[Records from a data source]
Start of Block
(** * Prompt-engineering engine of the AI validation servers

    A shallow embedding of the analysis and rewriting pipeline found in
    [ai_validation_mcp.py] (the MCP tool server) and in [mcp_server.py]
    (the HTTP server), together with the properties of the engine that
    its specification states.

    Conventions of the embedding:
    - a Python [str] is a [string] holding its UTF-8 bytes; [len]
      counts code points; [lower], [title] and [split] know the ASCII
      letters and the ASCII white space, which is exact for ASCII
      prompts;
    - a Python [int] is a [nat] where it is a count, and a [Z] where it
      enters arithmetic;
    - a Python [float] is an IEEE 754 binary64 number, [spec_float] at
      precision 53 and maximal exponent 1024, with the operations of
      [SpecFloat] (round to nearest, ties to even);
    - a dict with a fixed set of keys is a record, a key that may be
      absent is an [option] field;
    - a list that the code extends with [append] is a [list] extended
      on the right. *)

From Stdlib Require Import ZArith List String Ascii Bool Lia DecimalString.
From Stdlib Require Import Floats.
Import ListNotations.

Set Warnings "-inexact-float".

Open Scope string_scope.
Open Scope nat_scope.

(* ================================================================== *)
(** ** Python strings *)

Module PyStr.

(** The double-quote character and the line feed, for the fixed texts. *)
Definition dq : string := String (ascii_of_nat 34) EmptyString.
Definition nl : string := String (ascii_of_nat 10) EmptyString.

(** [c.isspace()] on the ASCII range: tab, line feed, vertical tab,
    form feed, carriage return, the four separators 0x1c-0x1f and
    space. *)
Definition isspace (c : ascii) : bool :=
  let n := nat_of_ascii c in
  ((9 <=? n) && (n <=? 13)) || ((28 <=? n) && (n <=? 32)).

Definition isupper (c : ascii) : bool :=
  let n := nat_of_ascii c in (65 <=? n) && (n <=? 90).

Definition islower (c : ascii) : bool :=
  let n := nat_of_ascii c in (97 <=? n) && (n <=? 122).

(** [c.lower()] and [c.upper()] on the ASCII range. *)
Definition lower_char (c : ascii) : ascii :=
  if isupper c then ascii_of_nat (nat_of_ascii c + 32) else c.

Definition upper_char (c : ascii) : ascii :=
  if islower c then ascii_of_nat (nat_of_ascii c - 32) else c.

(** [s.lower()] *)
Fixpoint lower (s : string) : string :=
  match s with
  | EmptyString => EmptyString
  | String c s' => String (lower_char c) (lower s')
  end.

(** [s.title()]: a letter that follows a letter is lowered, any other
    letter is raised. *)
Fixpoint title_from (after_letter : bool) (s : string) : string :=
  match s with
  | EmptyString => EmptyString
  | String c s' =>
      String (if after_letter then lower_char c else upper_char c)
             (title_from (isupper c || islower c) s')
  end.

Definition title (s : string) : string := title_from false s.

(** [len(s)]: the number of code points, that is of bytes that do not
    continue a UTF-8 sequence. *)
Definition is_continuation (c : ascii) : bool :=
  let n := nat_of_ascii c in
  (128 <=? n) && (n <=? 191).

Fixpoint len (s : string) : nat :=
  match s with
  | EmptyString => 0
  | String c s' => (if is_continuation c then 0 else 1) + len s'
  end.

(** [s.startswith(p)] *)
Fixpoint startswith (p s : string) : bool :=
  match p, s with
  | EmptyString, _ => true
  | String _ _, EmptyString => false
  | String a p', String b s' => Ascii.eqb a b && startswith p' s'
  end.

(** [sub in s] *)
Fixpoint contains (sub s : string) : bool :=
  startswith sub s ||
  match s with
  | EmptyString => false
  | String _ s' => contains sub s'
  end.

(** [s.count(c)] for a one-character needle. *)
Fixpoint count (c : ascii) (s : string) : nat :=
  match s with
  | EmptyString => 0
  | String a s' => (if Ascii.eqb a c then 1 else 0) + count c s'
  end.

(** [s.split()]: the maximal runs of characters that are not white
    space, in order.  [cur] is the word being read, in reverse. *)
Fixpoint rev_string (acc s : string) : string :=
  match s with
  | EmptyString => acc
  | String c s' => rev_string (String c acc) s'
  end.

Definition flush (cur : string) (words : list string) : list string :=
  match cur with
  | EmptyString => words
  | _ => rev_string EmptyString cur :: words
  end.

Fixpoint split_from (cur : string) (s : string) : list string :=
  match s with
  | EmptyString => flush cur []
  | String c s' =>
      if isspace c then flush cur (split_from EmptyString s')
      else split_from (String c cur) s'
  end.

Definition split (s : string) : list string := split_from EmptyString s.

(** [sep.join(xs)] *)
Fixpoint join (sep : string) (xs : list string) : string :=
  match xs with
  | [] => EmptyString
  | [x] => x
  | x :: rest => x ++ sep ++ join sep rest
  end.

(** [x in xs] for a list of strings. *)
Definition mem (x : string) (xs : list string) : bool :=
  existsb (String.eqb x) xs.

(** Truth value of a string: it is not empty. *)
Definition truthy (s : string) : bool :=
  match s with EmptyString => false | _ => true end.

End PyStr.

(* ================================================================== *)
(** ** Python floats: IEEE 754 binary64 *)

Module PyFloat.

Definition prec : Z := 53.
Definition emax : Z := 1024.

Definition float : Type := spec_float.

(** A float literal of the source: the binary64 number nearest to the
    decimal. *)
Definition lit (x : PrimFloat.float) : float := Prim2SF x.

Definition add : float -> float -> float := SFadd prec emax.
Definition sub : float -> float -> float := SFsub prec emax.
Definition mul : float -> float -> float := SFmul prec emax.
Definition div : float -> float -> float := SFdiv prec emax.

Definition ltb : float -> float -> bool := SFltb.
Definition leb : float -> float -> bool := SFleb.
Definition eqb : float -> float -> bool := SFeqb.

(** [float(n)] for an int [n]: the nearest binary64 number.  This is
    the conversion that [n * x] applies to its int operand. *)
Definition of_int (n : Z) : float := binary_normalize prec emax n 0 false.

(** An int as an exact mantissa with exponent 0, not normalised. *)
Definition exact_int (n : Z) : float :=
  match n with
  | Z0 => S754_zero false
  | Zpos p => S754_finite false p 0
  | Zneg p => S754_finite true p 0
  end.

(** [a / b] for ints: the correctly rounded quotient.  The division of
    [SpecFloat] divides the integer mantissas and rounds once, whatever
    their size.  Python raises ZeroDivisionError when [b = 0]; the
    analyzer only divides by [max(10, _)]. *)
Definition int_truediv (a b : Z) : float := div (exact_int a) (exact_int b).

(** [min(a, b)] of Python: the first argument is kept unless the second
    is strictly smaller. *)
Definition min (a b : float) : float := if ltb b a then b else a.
End of Block
Copy each line from the data that features the string "Stdlib".

- [Output]:
From Stdlib Require Import ZArith List String Ascii Bool Lia DecimalString.
From Stdlib Require Import Floats.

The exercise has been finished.